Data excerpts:
Lemma tick_spec_witness :
  ∃ r' s', monitor_collect 0 zeroTime time_zero (demo_monitor "ns" "d") demo_start = Done (None, r') ∧
    wm_WriteSamples 0 (NewWriter 10 5)
      [Some (mkSample "up" zeroTime (VString "") {["source" := "kubemonitor"; "team" := "t"]})] = Done s' ∧
    rec_wm r' = s'.
Proof.
  pose proof (tick_spec 0 zeroTime time_zero (demo_monitor "ns" "d") demo_start _ (mkPing "") []
    demo_represents eq_refl) as Ht.
  destruct Ht as (r' & Hc & _ & Hw & _). exists r', (rec_wm r').
  split; [exact Hc|]. split; [|reflexivity]. etransitivity; [|exact Hw]. vm_compute. reflexivity.
Defined.



(* ===== verification/Mysql.v ===== *)
(** * The mysql handler

    internal/handlers/mysql, one definition per function, in the order of the
    files mysql.go, global_status.go, global_variables.go, engine_innodb.go,
    engine_innodb_compute.go, binlog.go, processlist.go, processlist_by_user.go,
    schema_size.go, table_size.go and slave_status.go. A gather sees the server
    as a function from statements to results ([DB]); [n] numbers its loops over
    maps. The driver's data source names are a parameter ([MysqlDriver]).

    [mysql_handler] and [mysql_laws] make [Instance] a handler of [Input]. *)
From S2P Require Import Prelude GoText GoNum SafeLists Conv Labels Samples Input GoTime Sql MysqlTables.
#[local] Open Scope Z_scope.

Definition inputName : string := "mysql".

(** [Config] of go-sql-driver/mysql, of which the code uses the timeout. *)
Class MysqlDriver := {
  Config : Type;
  ParseDSN : string → result Config;
  FormatDSN : Config → string;
  cfg_Timeout : Config → Z;
  set_Timeout : Config → Z → Config
}.

Record Instance := mkInstance {
  Address : string; Username : string; Password : string; Parameters : string;
  TimeoutSeconds : Z;
  ExtraStatusMetrics : bool; ExtraInnodbMetrics : bool;
  GatherProcessListProcessByState : bool; GatherProcessListProcessByUser : bool;
  GatherSchemaSize : bool; GatherTableSize : bool; GatherSystemTableSize : bool;
  GatherSlaveStatus : bool;
  DisableGlobalStatus : bool; DisableGlobalVariables : bool; DisableInnodbStatus : bool;
  DisableExtraInnodbStatus : bool; DisablebinLogs : bool;
  validMetrics : gmap string unit;
  dsn : string
}.

(** ** mysql.go *)

Section init.
Context `{RangeOrder}.

Definition add_keys (n : nat) (m acc : gmap string unit) : gmap string unit :=
  insert_all (range_list n m) acc.
Lemma mysql_Gather_out ins w :
  ∃ body, (∀ q, mysql_Gather ins w (of_queue q) =
      (of_queue (q ++ up_sample ins w (if gather_error w then 0 else 1) :: body ++ [scrape_sample ins w]),
       gather_error w)) ∧
    (is_Some (gather_error w) → body = []).
Proof.
  unfold mysql_Gather, gather_error. cbn zeta.
  destruct (mw_open w) as [e|]; [|destruct (mw_ping w) as [e|]].
  1,2: exists []; split; [|done]; intros q; rewrite !(push_emits _ _ _ _ _), <- !app_assoc; done.
  destruct (gather_all_appends (mw_loop w) ins (mw_db w) (one "address" (Address ins))) as [out Hout].
  exists out. split; [|by intros [? ?]]. intros q.
  rewrite (push_emits _ _ _ _ _), Hout, (push_emits _ _ _ _ _). by rewrite <- !app_assoc.
Qed.

#[export] Instance mysql_laws `{MysqlDriver} : HandlerLaws Instance mysql_world.
Proof.
  split; [done| |].
  - intros ins w l ins' l' e. simpl. destruct (mysql_Gather ins w l). by intros [= <- _ _].
  - intros ins w q ins' l' e. simpl. destruct (mysql_Gather_out ins w) as (body & Hg & _).
    rewrite Hg. intros [= _ <- _]. by eexists.
Qed.
End laws.

(** ** Parsing *)

Section parsing.
Context `{UnicodeTables} `{LocalZone}.

Definition digit_or_minus (c : ascii) : bool := is_digit c || bool_decide (c = "-"%char).

Definition status_words : list string :=
  ["yes"; "on"; "no"; "off"; "disabled"; "connecting"; "primary"; "non-primary"; "disconnected"].

Lemma lower_number l :
  Forall (λ c, digit_or_minus c = true) l → strings_ToLower (of_bytes l) = of_bytes l.
Proof.
  intros Hl. assert (Hc : Forall (λ c, byte_val c < 65) l).
  { eapply Forall_impl; [exact Hl|]. intros c. unfold digit_or_minus.
    rewrite orb_true_iff, is_digit_range, bool_decide_eq_true. intros [?| ->]; [lia|]. by vm_compute. }
  unfold strings_ToLower, ascii_only, map_bytes. rewrite !bytes_of_bytes.
  assert (Ha : forallb (λ c, byte_val c <? 128) l = true).
  { apply forallb_forall. intros c Hin. rewrite Forall_forall in Hc.
    apply Z.ltb_lt. specialize (Hc c). rewrite list_elem_of_In in Hc. specialize (Hc Hin). lia. }
  rewrite Ha. f_equal. clear Ha Hl. induction Hc as [|c l Hc Hl IH]; csimpl; [done|].
  rewrite IH. f_equal. unfold ascii_lower. rewrite (proj2 (Z.leb_gt 65 (byte_val c))) by lia.
  simpl. apply val_byte_val.
Qed.

Lemma number_not_word l :
  Forall (λ c, digit_or_minus c = true) l → l ≠ [] → of_bytes l ∉ status_words.
Proof.
  intros Hl Hn Hin. assert (Hw : Forall (λ w, match bytes_of w with
    | c :: _ => digit_or_minus c = false | [] => False end) status_words) by (repeat constructor).
  rewrite Forall_forall in Hw. specialize (Hw _ Hin). rewrite bytes_of_bytes in Hw.
  destruct Hl as [|c l Hc _]; [done|]. congruence.
Qed.

Lemma parseStatus_number l :
  Forall (λ c, digit_or_minus c = true) l → l ≠ [] →
  Parse_Unix layout_datetime (of_bytes l) = None → Parse_Unix layout_ssl (of_bytes l) = None →
  parseStatus (of_bytes l) =
    ((ParseFloat (of_bytes l)).1, bool_decide ((ParseFloat (of_bytes l)).2 = None)).
Proof.
  intros Hl Hn Hd Hs. unfold parseStatus. rewrite lower_number by done.
  pose proof (number_not_word l Hl Hn) as Hw. unfold status_words in Hw.
  rewrite !not_elem_of_cons in Hw. destruct Hw as (?&?&?&?&?&?&?&?&?&_).
  rewrite !decide_False by (rewrite ?not_elem_of_cons; auto using not_elem_of_nil).
  rewrite Hd, Hs. by destruct (ParseFloat (of_bytes l)).
Qed.
End parsing.

(** ** Thread states *)

Lemma generalThreadStates_lookup s :
  is_Some (generalThreadStates !! s) ↔ s ∈ generalThreadStates_keys.
Proof.
  unfold generalThreadStates. split.
  - intros [v Hv]. apply elem_of_list_to_map_2 in Hv.
    by apply list_elem_of_fmap in Hv as (k & [= -> _] & ?).
  - intros Hs. apply not_eq_None_Some. intros Hn%not_elem_of_list_to_map_2. apply Hn.
    rewrite <- list_fmap_compose. apply list_elem_of_fmap. by exists s.
Qed.

Lemma generalThreadStates_zero s : s ∈ generalThreadStates_keys → generalThreadStates !! s = Some 0.
Proof.
  intros Hs%generalThreadStates_lookup. destruct Hs as [v Hv]. rewrite Hv. f_equal.
  apply elem_of_list_to_map_2, list_elem_of_fmap in Hv. by destruct Hv as (k & [= _ ->] & _).
Qed.

Lemma generalThreadStates_NoDup : NoDup generalThreadStates_keys.
Proof. apply (bool_decide_unpack _). vm_compute. exact I. Qed.

Lemma mapped_states_valid :
  map_Forall (λ _ s, s ∈ generalThreadStates_keys) stateStatusMappings.
Proof. apply (bool_decide_unpack _). vm_compute. exact I. Qed.

Section states.
Context `{RangeOrder} `{UnicodeTables} `{LocalZone}.

Lemma findThreadState_in command state : findThreadState command state ∈ generalThreadStates_keys.
Proof.
  assert (Hc : ∀ s, bool_decide (s ∈ generalThreadStates_keys) = true → s ∈ generalThreadStates_keys)
    by (intros s; apply bool_decide_eq_true_1).
  unfold findThreadState.
  destruct (generalThreadStates !! _) as [v|] eqn:Hg; [apply generalThreadStates_lookup; by eexists|].
  destruct (stateStatusMappings !! _) as [s|] eqn:Hs; [by apply (mapped_states_valid _ _ Hs)|].
  repeat case_match; apply Hc; vm_compute; done.
Qed.

#[local] Opaque findThreadState generalThreadStates generalThreadStates_keys.

(** The count of a scanned row, if it is of the state [s]. *)
Definition state_count (s : string) (row : string * string * Z) : Z :=
  let '(command, state, count) := row in
  if decide (findThreadState command state = s) then count else 0.

Definition scan_process (row : list dbval) : option (string * string * Z) :=
  scan3 scan_string scan_string (scan_uint 32) row.
#[export] Instance postgres_laws `{PgxDriver} : HandlerLaws Instance pg_world.
Proof.
  split; simpl; [done|by intros h w l h' l' e; destruct (postgres_Gather h w l); intros [=]|].
  intros h w q h' l' e. pose proof (postgres_Gather_cases h w) as Hc. simpl in Hc.
  destruct Hc as [(e0 & _ & Ht)|(_ & o1 & [e1|] & _ & Ht)].
  - rewrite Ht. intros [= _ <- _]. by eexists.
  - rewrite Ht. intros [= _ <- _]. by eexists.
  - destruct Ht as (o2 & e2 & _ & Ht). rewrite Ht. intros [= _ <- _]. by eexists.
Qed.

End gather.

(** ** Init *)

(** Init replaces the address whatever it was (the shorthand localhost is
    never expanded), and the prepared statements by the pooler's flag, before
    it reads the address; an address that cannot be read is kept all the same,
    with the connection made for the one before. A good one is registered with
    the socket's file name cut off its host. *)
Theorem postgres_Init_spec `{PgxDriver} registered ins config :
  let address := Get config "address" in
  let '(ins', err) := postgres_Init registered ins config in
  Address ins' = address ∧ PreparedStatements ins' = negb (IsPgBouncer ins) ∧
  match ParseConfig address with
  | Err e => err = Some e ∧ connConfig ins' = connConfig ins
  | Ok c =>
    let c' := set_Host c (remove_socket (cc_Host c)) in
    err = None ∧ connConfig ins' =
      RegisterConnConfig registered (if IsPgBouncer ins then set_PreferSimpleProtocol c' else c')
  end.
Proof.
  intros address. unfold postgres_Init. simpl. fold address.
  destruct (ParseConfig address) as [c|e]; by simpl.
Qed.

Example remove_socket_file : remove_socket "/var/run/.s.PGSQL.5432" = "/var/run".
Proof. vm_compute. reflexivity. Qed.

Example remove_socket_host : remove_socket "/.s.PGSQL.5432/x" = "/.s.PGSQL.5432/x".
Proof. vm_compute. reflexivity. Qed.
(* ===== verification/ClickhouseProps.v ===== *)
(** * Properties of the clickhouse handler

    What a query's request carries, that the statements of one connection do not
    disturb each other, how answers become samples, which answers crash the
    process, what the discovery finds, and that the handler obeys the interface
    of [Input]. *)
From S2P Require Import Prelude Interleave GoText GoNum SafeLists Conv Samples Stringx Emit Scrape Input GoFmt GoUrl GoUrlProps GoHttp Jsonx GoJson GoJsonProps Clickhouse.
#[local] Open Scope Z_scope.

(** ** The request of a query *)

Definition sql_text (query : string) : bytes := bytes_of (query +:+ " FORMAT JSON").

Lemma set_query_Query u query :
  url_Query (RawQuery (set_query u query)) = <["query" := [sql_text query]]> (url_Query (RawQuery u)).
Proof.
  unfold set_query, set_RawQuery, Values_Set. cbn [RawQuery]. apply Query_Encode.
  apply map_Forall_insert_2; [done|apply url_Query_nonempty].
Qed.

(** A query overwrites the one before. *)
Lemma set_query_set_query u q1 q2 : set_query (set_query u q1) q2 = set_query u q2.
Proof.
  unfold set_query at 1 3. rewrite set_query_Query. unfold Values_Set. by rewrite insert_insert_eq.
Qed.

Lemma set_query_nonempty u query : RawQuery (set_query u query) ≠ [].
Proof.
  intros He. pose proof (set_query_Query u query) as Hq. rewrite He in Hq.
  apply (f_equal (λ m : Values, m !! "query")) in Hq. by rewrite lookup_insert_eq in Hq.
Qed.

(** A URL that goes to a server: no opaque part, and a scheme without marks. *)
Definition server_url (u : URL) : Prop := Opaque u = [] ∧ Forall unmarked (Scheme u).

Lemma set_query_with_query u query : server_url u → with_query (set_query u query).
Proof.
  intros [Ho Hs]. split_and!; [done|apply set_query_nonempty|done|].
  apply query_bytes_plain, Encode_values_query_byte.
Qed.

(** A URL that stays readable with a query in it, and a client. *)
Definition sendable (ins : Instance) (u : URL) : Prop :=
  is_Some (HTTPClient ins) ∧
  ∀ query, is_ok (NewRequest "GET" (of_bytes (URL_String (set_query u query))) "").

Lemma sendable_set_query ins u query : sendable ins u → sendable ins (set_query u query).
Proof. intros [Hc Hq]. split; [done|]. intros q. by rewrite set_query_set_query. Qed.
(* ===== verification/Elastic.v ===== *)
(** * The elasticsearch handler

    internal/handlers/elasticsearch/elasticsearch.go. The gathering functions are
    in the monad of [Scrape]; each takes [Do], what the HTTP client answers to a
    request. [es_Gather] starts a goroutine per server, twice; a goroutine is a
    program ([goroutine]) over what the goroutines share ([shared]): the sample
    list, the map [serverInfo] and an error channel. The world of a gather
    ([es_world]) says what the servers answer and in which order the goroutines
    take their steps, before and after the gather looks at the channel.

    A gather that returns early leaves goroutines behind: they stay in the
    instance ([es_running]) and go on while the next gather runs. A channel is
    closed when its gather returns, so their next send is a crash. *)
From S2P Require Import Prelude Interleave GoText GoNum SafeLists Conv Samples Emit Scrape Input GoUrl GoHttp Jsonx GoJson Filter ElasticData.
#[local] Open Scope Z_scope.

Definition es_inputName : string := "elasticsearch".
Definition statsPath : string := "/_nodes/stats".
Definition statsPathLocal : string := "/_nodes/_local/stats".

Record serverInfo := mkServerInfo { nodeID : string; masterID : string }.

Definition isMaster (i : serverInfo) : bool := bool_decide (nodeID i = masterID i).

(** ** Goroutines *)

(** What a goroutine still does. *)
Inductive goroutine : Type :=
| Finished
| Pushes (s : option Sample) (k : goroutine)
| StoresInfo (server : string) (info : serverInfo) (k : goroutine)
| ReadsInfo (server : string) (k : serverInfo → goroutine)
| Sends (err : error) (k : goroutine)
| Crashes (msg : string).

Record Instance := mkElastic {
  Local : bool;
  Servers : list string;
  HTTPTimeout : Z;
  ClusterHealth : bool;
  ClusterHealthLevel : string;
  ClusterStats : bool;
  IndicesInclude : list string;
  IndicesLevel : string;
  NodeStats : list string;
  Username : string;
  Password : string;
  NumMostRecentIndices : Z;
  es_client : option Z;
  indexMatchers : gmap string (option Filter);
  ins_serverInfo : gmap string serverInfo;
  es_running : list goroutine
}.

(** ** Configuration *)

Section init.
Context (glob_Compile : string → result (string → bool)).

(** A matcher for each configured index. *)
Fixpoint compileIndexMatchers (indices : list string) (matchers : gmap string (option Filter)) :
    result (gmap string (option Filter)) :=
  match indices with
  | [] => Ok matchers
  | index :: indices' =>
    match matchers !! index with
    | Some _ => compileIndexMatchers indices' matchers
    | None =>
      match Compile glob_Compile [index] with
      | Err err => Err err
      | Ok f => compileIndexMatchers indices' (<[index := f]> matchers)
      end
    end
  end.

(** The client is known by its timeouts. *)
Definition createHTTPClient (HTTPTimeout : Z) : result Z := Ok HTTPTimeout.

Definition es_configured `{FloatToInt} (ins : Instance) (config : ConfigMap) : Instance :=
  mkElastic (ConfigMap_ParseBool config "local") (ParseSlice config "servers")
    (if HTTPTimeout ins <=? 0 then 10 * 1000000000 else HTTPTimeout ins)
    (ConfigMap_ParseBool config "cluster_health")
    (let level := Get config "cluster_health_level" in if decide (level = "") then "indices" else level)
    (ConfigMap_ParseBool config "cluster_stats") (ParseSlice config "indices_include")
    (Get config "indices_level") (ParseSlice config "node_stats") (Get config "username")
    (Get config "password") (ConfigMap_ParseInt config "num_most_recent_indices")
    (es_client ins) (indexMatchers ins) (ins_serverInfo ins) (es_running ins).

Definition set_compiled (ins : Instance) (matchers : gmap string (option Filter)) (client : option Z) :
    Instance :=
  mkElastic (Local ins) (Servers ins) (HTTPTimeout ins) (ClusterHealth ins) (ClusterHealthLevel ins)
    (ClusterStats ins) (IndicesInclude ins) (IndicesLevel ins) (NodeStats ins) (Username ins)
    (Password ins) (NumMostRecentIndices ins) client matchers (ins_serverInfo ins) (es_running ins).

Definition es_Init `{FloatToInt} (ins : Instance) (config : ConfigMap) : Instance * option error :=
  let ins := es_configured ins config in
  match compileIndexMatchers (IndicesInclude ins) ∅ with
  | Err err => (ins, Some err)
  | Ok matchers =>
    match createHTTPClient (HTTPTimeout ins) with
    | Err err => (set_compiled ins matchers None, Some err)
    | Ok client => (set_compiled ins matchers (Some client), None)
    end
  end.
End init.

(TO DO)
Return every line of the preceding records in which the word "zeroTime" appears.

(EXERCISE ANSWER)
  ∃ r' s', monitor_collect 0 zeroTime time_zero (demo_monitor "ns" "d") demo_start = Done (None, r') ∧
      [Some (mkSample "up" zeroTime (VString "") {["source" := "kubemonitor"; "team" := "t"]})] = Done s' ∧
  pose proof (tick_spec 0 zeroTime time_zero (demo_monitor "ns" "d") demo_start _ (mkPing "") []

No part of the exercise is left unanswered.